П. П. Шмидт родился в 1867 году в Одессе. Его отец, герой Севастопольской обороны, командир батареи на Малаховом кургане, умер в звании вице-адмирала. Мать была родом из князей Сквирских. Рано оставшись без матери, которую он горячо любил, Шмидт очень болезненно отнесся ко второму браку отца, посчитав его предательством памяти матери. С юных лет он во всем хотел идти против воли отца. Вопреки отцу, он женился на девушке весьма сомнительной репутации. Тем не менее, Доминика Гавриловна Шмидт оказалась хорошей и любящей женой, и их брак до 1905 года был в общем счастливым. У них родился сын Евгений.
В 1886 году Шмидт закончил Петербургский морской корпус и получил звание мичмана. Однако прослужил он совсем немного. В том же году он добровольно оставил военную службу по состоянию здоровья. (Шмидт страдал эпилептическими припадками). «Болезненное состояние, — писал он в прошении Императору Александру III, — лишает меня возможности продолжать службу Вашему Величеству, а потому прошу уволить меня в отставку».
Позднее Шмидт объяснял свой уход из ВМФ тем, что хотел быть «в рядах пролетариата». [1]Но современники свидетельствовали, что военную службу он изначально не любил, а без моря и кораблей не мог жить. Вскоре, из-за безденежья, благодаря протекции высокопоставленного дяди, Шмидт возвращается на военно-морской флот. Мичмана Шмидта направляют на крейсер «Рюрик». По случайному стечению обстоятельств, именно на этом крейсере в 1906 году эсеры готовили убийство Николая II. На «Рюрике» Шмидт задержался недолго, и вскоре получил назначение на канонерскую лодку «Бобр». Жена всюду следовала за ним. В это время, все больше проявляются психопатические черты характера Шмидта, его болезненное самолюбие, граничащее с неадекватностью реакций. Так, в городе Нагасаки, где «Бобр» имел один из своих стационаров, семья Шмидтов снимала квартиру у одного богатого японца. Как-то раз между японцем и женой Шмидта произошел спор по вопросу условий найма квартиры, в результате которого японец сказал ей несколько резких слов. Она пожаловалась мужу, и тот потребовал от японца извинений, а когда последний отказался их приносить, отправился в русское консульство в Нагасаки и, добившись аудиенции у консула В. Я. Костылева, потребовал уже от него принятия немедленных мер для наказания японца. Костылев сказал Шмидту, что он этого сделать не может, что он направил все материалы дела в японский суд для принятия решения. Тогда Шмидт начал кричать, что велит матросам изловить японца и выпороть его, или сам убьет его на улице из револьвера. «Мичман Шмидт, — писал консул командиру «Бобра», — вел себя в присутствии служащих консульства неприлично».

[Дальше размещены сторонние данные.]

(** The body of [_apply_dispatch_guards] *)
Definition dispatch_guards (p : PreparedToolCall) (context : ToolDispatchContext) : Prog preparation :=
  let tool := pt_tool p in
  do! _ := guard (negb (at_requires_approval tool && negb (td_authorization R) && negb (td_authorize R))) in
  do! _ := guard (negb ((td_require_identity R || td_authorization R || at_requires_approval tool)
                        && negb (is_some (dc_identity context)))) in
  do! allowed := consulted (td_authorization R) (do_action (Authorize tool (pt_args p) context)) in
  do! _ := guard allowed in
  do! allowed := consulted (td_authorize R) (do_action (AuthorizeLegacy tool (pt_args p) context)) in
  do! _ := guard allowed in
  do! before := (if td_before_tool_call R
                 then do_action (BeforeToolCall (pt_tool_call p) (pt_args p))
                 else return_value None) in
  match before with
  | Some b =>
      if bt_block b then
        let reason := match bt_reason b with Some s => s | None => "" end in
        return_value (immediate p (error_tool_result
          (if nonempty reason then reason else "工具执行已被阻止") (bt_terminate b) []))
      else
        do! cancelled := do_action LookCancelled in
        return_value (if cancelled then immediate p (cancelled_before_dispatch (at_name tool))
                      else CallPrepared (with_context context p))
  | None =>
      do! cancelled := do_action LookCancelled in
      return_value (if cancelled then immediate p (cancelled_before_dispatch (at_name tool))
                    else CallPrepared (with_context context p))
  end.

(** [_apply_dispatch_guards] *)
Definition apply_dispatch_guards (p : PreparedToolCall) (context : ToolDispatchContext)
  : Prog preparation :=
  sequel (dispatch_guards p context) (fun r =>
    match r with
    | Ok v => return_value v
    | Err PermissionError =>
        return_value (immediate p (error_tool_result "工具未通过执行授权" false
                                     (not_retryable "permission_denied")))
    | Err e => if is_exception e
               then return_value (immediate p (exception_tool_result (public_message e) []))
               else throw_error e
    end).

(** [_validate_prepared_registration] *)
Definition validate_prepared_registration (p : PreparedToolCall) : res unit :=
  let tool := pt_tool p in
  match dget (at_name tool) (td_registrations R) with
  | None => Err RuntimeError
  | Some g =>
      check! dispatch_require (String.eqb (pt_runtime_registration_id p) (td_registration_id R)) in
      check! dispatch_require (pt_tool_registration_generation p =? rg_generation g) in
      let! digest := contract_digest (rg_contract g) in
      check! dispatch_require (String.eqb (pt_tool_contract_digest p) digest) in
      let! _ := assert_registered_tool R tool (Some (pt_tool_contract_digest p)) in
      if negb (at_requires_approval tool) then Ok tt else
      check! dispatch_require (td_authorization R || td_authorize R) in
      dispatch_require (is_some (dc_identity (pt_dispatch_context p)))
  end.

(** ** One attempt *)

(** [_tool_may_have_side_effect] *)
Definition may_have_side_effect (tool : AgentTool) : bool :=
  bool_decide (at_replay_policy tool = Never) || at_requires_approval tool
  || at_supports_resource_fencing tool.

Definition never_replayed (tool : AgentTool) : bool := bool_decide (at_replay_policy tool = Never).

Section Execution.
(** The admission of an attempt, which denies it with an exception *)
Context (admission : option (AgentTool -> Z -> Prog unit)).
Context (p : PreparedToolCall) (call_id : string).
Abbreviation tool := (pt_tool p).

(** The context a handler is called with, which carries the fencing of its lease *)
Definition fenced_context (lease : ScheduleLease) : res ToolDispatchContext :=
  let c := pt_dispatch_context p in
  let! c := match sl_resource_fencing_token lease with
            | None => Ok c
            | Some token =>
                match sl_resource_fencing_scope lease with
                | None => Err RuntimeError
                | Some scope =>
                    dispatch_context
                      (mkDispatchContext (dc_identity c) (dc_approval c) (dc_tenant_id c)
                         (dc_fencing_token c) (dc_fencing_scope c) (Some token) (Some scope))
                end
            end in
  check! dispatch_require (negb (at_supports_resource_fencing tool)
                           || is_some (dc_resource_fencing_token c)) in
  Ok c.

(** What a handler is called with *)
Definition handler_context (lease : ScheduleLease) : res (option ToolDispatchContext) :=
  if is_some (at_execute_with_context tool)
  then let! c := fenced_context lease in Ok (Some c)
  else check! dispatch_require (is_some (at_execute tool)) in Ok None.

Definition handler_call (context : option ToolDispatchContext) (attempt : Z) : Prog AgentToolResult :=
  do! _ := do_action (Signal call_id HandlerDispatched) in
  do_action (CallHandler tool call_id (pt_args p) context attempt).

(** The lease was lost while the attempt ran, before or after its handler ended. *)
Definition lease_lost (returned : bool) : Prog AgentToolResult :=
  let crossed := never_replayed tool || returned in
  do! _ := emit [("type", VStr "tool_resource_lease_lost"); ("toolCallId", VStr call_id);
                 ("toolName", VStr (at_name tool)); ("outcomeUnknown", VBool crossed)] in
  throw_error (ResourceLeaseLostError crossed).

Definition lease_interrupted (lease : ScheduleLease) : Prog bool :=
  if sl_heartbeat lease then do_action (LookHeartbeat call_id) else return_value false.

(** [invoke_tool]; [None] when the lost lease cancels it before its handler is called *)
Definition invoke_tool (lease : ScheduleLease) (attempt : Z) : Prog (option AgentToolResult) :=
  do! _ := emit [("type", VStr "tool_execution_dispatch_start"); ("toolCallId", VStr call_id);
                 ("toolName", VStr (at_name tool)); ("attempt", VInt attempt)] in
  do! lost := lease_interrupted lease in
  if lost then return_value None else
  do! context := Done (handler_context lease) in
  do! v := handler_call context attempt in
  return_value (Some v).

(** Waiting for [invoke_tool] and for the heartbeat of the lease *)
Definition leased_call (lease : ScheduleLease) (attempt : Z) : Prog AgentToolResult :=
  sequel (invoke_tool lease attempt) (fun r =>
    match r with
    | Ok None => lease_lost false
    | Ok (Some v) =>
        do! lost := lease_interrupted lease in
        if lost then lease_lost true else return_value v
    | Err e =>
        do! lost := lease_interrupted lease in
        if lost then lease_lost false else throw_error e
    end).

Definition lease_was_lost (e : exn) : bool :=
  match e with ResourceLeaseLostError _ => true | _ => false end.

(** The lease turns out to be lost at its release; the observer's failure is dropped. *)
Definition lost_at_release (unknown : bool) : Prog AgentToolResult :=
  sequel (emit [("type", VStr "tool_resource_lease_lost"); ("toolCallId", VStr call_id);
                ("toolName", VStr (at_name tool)); ("outcomeUnknown", VBool unknown);
                ("detectedDuring", VStr "release")])
    (fun _ => throw_error (ResourceLeaseLostError unknown)).

(** The release of the lease, in [finally] *)
Definition release_lease (r : res AgentToolResult) : Prog AgentToolResult :=
  sequel (do_action (ReleaseLease call_id)) (fun released =>
    match released, r with
    | Ok _, _ => Done r
    | Err cleanup, Err primary =>
        if negb (lease_was_lost cleanup) || lease_was_lost primary then Done r else
        lost_at_release (never_replayed tool)
    | Err cleanup, Ok _ =>
        if lease_was_lost cleanup then lost_at_release true else throw_error cleanup
    end).

(** The attempt is not admitted: its lease is given back.  Two failures are raised as a
    group, which is an [Exception] if both are. *)
Definition not_admitted (e : exn) : Prog AgentToolResult :=
  sequel (do_action (ReleaseLease call_id)) (fun released =>
    match released with
    | Ok _ => throw_error e
    | Err e' => if is_exception e && is_exception e' then throw_error RuntimeError
                else throw_error OutsideModel
    end).

(** [except (TimeoutError, asyncio.TimeoutError)] around the acquisition *)
Definition acquisition_error (e : exn) : exn :=
  match e with TimeoutError => ResourceLockTimeoutError | e => e end.

(** [execute_once] *)
Definition execute_once (attempt : Z) : Prog AgentToolResult :=
  sequel (do_action (AcquireLease tool (pt_args p) (pt_trusted_tenant_id p))) (fun acquired =>
    match acquired with
    | Err e => throw_error (acquisition_error e)
    | Ok lease =>
        sequel (match admission with Some f => f tool attempt | None => return_value tt end)
          (fun admitted =>
             match admitted with
             | Err e => not_admitted e
             | Ok _ =>
                 do! _ := do_action (Signal call_id ExecutionStarted) in
                 sequel (leased_call lease attempt) release_lease
             end)
    end).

Командир «Бобра» решил подвергнуть Шмидта обследованию медицинской комиссии, которая пришла к выводу, что Шмидт страдает тяжелой формой неврастении в совокупности с эпилептическими припадками. В 1897 году, тем не менее, ему было присвоено очередное звание лейтенанта. Со слов жены в 1899 году психическое состояние Шмидта настолько ухудшилось, что она поместила его в московскую психиатрическую лечебницу Савей-Могилевского, выйдя из которой Шмидт вышел в отставку и устроился на коммерческий флот. При выходе в отставку, как это полагалось в русской армии, Шмидту было присвоено звание капитана II-го ранга.
Началось плавание Шмидта на коммерческих судах. Капитаном, скорее всего, Шмидт был хорошим, так как известно, что адмирал С. О. Макаров предполагал взять его в свою экспедицию к Северному полюсу. Морское дело он страстно любил и знал. В то же время, болезненное самолюбие и амбициозность все время в нем присутствовали. «Да будет вам известно, — писал он своей знакомой, — что я пользуюсь репутацией лучшего капитана и опытного моряка». [2]
С началом русско-японской войны, Шмидт был призван на воинскую службу и назначен старшим офицером на большой угольный транспорт «Иртыш», который должен был следовать вместе с эскадрой адмирала Рожественнского. За неумелое управление судном Рожественнский посадил Шмидта на 15 суток в каюту под ружье. Вскоре эскадра вышла в направлении Дальнего Востока навстречу Цусиме. Но Шмидт заболел и остался в России. Среди офицеров Шмидта недолюбливали, считали либералом.
Однако либеральные воззрения еще не означали того, что Шмидт был готов на участие в антигосударственном мятеже. То, что все-таки это произошло, свидетельствует о том, что Шмидт каким-то образом, еще до событий на «Очакове», связался с революционным подпольем.